Task: Work out how many lines of the data hold the string "TypeError", and reply with that number alone.

Saved entries:
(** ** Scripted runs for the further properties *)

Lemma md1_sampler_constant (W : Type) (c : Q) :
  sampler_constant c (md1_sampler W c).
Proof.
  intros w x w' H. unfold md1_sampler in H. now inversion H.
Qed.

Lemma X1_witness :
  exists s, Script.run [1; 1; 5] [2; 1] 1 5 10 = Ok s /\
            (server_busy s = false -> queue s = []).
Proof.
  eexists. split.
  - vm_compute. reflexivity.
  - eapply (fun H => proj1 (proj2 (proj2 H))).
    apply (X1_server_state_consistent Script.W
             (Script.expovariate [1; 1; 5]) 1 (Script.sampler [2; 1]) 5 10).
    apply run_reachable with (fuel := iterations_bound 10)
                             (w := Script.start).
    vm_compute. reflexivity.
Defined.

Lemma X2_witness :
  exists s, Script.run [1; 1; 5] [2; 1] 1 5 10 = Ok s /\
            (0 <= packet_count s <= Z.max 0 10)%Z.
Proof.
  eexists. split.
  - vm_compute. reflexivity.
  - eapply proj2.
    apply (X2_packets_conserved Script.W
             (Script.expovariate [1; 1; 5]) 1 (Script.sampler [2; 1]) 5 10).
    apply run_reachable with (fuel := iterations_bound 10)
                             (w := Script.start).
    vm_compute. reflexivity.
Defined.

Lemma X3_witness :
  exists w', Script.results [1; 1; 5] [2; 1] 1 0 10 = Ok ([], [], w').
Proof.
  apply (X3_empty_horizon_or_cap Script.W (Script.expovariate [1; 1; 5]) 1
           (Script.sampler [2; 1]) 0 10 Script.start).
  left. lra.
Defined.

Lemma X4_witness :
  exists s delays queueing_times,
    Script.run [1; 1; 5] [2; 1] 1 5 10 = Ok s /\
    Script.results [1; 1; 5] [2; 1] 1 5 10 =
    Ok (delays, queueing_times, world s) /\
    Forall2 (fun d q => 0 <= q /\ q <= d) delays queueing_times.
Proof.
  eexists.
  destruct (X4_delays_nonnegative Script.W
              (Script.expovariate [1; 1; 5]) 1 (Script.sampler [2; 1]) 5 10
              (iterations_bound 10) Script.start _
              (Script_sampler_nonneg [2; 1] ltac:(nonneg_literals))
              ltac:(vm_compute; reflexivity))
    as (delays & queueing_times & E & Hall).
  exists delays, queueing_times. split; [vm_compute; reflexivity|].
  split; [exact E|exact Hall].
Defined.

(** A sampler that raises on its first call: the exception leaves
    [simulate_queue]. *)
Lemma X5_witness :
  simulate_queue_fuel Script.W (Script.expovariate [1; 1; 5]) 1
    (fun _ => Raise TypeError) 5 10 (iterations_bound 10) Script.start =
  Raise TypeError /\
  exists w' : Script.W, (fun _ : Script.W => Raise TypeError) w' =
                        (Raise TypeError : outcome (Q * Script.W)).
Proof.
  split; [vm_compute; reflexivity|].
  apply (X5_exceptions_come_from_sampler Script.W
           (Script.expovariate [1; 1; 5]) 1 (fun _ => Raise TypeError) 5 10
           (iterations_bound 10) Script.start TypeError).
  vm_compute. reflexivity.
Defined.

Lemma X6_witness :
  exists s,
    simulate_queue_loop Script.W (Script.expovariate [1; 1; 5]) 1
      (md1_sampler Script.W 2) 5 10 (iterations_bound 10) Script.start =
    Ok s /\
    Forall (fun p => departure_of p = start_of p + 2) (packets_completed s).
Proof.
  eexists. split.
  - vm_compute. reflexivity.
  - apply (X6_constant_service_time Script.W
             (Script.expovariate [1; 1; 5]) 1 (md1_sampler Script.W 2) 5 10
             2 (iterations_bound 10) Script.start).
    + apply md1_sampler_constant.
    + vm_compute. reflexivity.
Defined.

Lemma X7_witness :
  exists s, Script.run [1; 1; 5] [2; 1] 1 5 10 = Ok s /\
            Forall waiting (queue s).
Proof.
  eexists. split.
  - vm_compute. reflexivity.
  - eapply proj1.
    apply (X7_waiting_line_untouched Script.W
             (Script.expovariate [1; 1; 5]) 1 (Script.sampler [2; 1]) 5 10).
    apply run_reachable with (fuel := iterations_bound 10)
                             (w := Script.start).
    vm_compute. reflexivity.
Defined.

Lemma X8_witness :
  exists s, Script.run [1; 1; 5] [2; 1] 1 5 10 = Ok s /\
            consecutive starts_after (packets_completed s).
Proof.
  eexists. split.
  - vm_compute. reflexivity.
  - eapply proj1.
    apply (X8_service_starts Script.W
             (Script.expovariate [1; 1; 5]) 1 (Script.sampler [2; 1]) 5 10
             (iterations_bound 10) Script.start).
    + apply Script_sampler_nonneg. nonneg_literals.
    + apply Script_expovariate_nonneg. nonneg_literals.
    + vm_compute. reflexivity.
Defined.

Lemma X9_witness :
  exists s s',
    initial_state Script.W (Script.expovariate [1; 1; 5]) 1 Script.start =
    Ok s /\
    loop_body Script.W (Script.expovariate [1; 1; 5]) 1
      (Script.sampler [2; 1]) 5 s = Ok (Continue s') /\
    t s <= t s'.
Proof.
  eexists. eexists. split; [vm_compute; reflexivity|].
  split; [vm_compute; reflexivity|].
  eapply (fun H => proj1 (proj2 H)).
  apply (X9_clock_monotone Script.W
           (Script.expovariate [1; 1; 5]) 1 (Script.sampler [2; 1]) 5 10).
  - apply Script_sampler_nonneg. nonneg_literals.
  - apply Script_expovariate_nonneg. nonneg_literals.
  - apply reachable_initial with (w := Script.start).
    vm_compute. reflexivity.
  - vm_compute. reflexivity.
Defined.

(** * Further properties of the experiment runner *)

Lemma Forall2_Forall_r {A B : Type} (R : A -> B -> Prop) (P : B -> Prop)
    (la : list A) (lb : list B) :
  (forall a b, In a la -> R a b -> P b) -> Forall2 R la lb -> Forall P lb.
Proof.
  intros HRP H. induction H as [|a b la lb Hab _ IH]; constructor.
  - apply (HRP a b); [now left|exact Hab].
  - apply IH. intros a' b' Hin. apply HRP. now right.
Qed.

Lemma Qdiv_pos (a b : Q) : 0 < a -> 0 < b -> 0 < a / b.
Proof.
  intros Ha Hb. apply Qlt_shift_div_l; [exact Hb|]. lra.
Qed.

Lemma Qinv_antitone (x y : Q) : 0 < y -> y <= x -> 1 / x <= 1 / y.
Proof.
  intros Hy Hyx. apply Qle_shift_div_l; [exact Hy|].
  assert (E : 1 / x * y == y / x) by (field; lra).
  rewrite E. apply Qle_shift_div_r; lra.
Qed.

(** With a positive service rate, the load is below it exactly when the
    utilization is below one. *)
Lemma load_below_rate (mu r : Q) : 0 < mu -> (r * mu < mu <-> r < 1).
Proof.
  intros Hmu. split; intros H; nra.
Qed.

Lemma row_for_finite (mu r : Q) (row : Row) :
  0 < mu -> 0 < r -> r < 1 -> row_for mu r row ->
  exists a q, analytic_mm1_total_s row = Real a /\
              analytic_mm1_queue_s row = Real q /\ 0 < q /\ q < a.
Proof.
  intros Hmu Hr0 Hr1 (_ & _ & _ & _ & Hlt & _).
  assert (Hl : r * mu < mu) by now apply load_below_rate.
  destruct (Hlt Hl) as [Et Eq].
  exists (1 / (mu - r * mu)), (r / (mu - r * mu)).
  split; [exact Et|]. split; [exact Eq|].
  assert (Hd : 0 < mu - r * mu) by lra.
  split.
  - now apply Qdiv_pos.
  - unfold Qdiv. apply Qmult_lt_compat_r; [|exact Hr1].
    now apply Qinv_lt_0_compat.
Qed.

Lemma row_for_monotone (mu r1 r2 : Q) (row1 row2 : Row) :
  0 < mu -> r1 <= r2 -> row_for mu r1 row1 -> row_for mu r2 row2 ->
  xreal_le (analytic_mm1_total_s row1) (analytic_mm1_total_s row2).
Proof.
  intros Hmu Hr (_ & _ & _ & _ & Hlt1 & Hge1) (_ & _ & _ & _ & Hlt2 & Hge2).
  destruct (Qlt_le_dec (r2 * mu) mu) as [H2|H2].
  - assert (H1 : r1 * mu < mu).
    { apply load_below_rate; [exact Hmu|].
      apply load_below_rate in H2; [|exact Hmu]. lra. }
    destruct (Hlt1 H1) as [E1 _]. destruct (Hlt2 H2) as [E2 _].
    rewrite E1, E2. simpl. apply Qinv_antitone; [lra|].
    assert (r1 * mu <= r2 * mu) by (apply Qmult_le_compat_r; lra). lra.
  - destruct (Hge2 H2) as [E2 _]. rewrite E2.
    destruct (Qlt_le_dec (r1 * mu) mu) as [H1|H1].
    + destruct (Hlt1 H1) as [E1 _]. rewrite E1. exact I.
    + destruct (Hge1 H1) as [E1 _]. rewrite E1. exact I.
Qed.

Problem solution: 6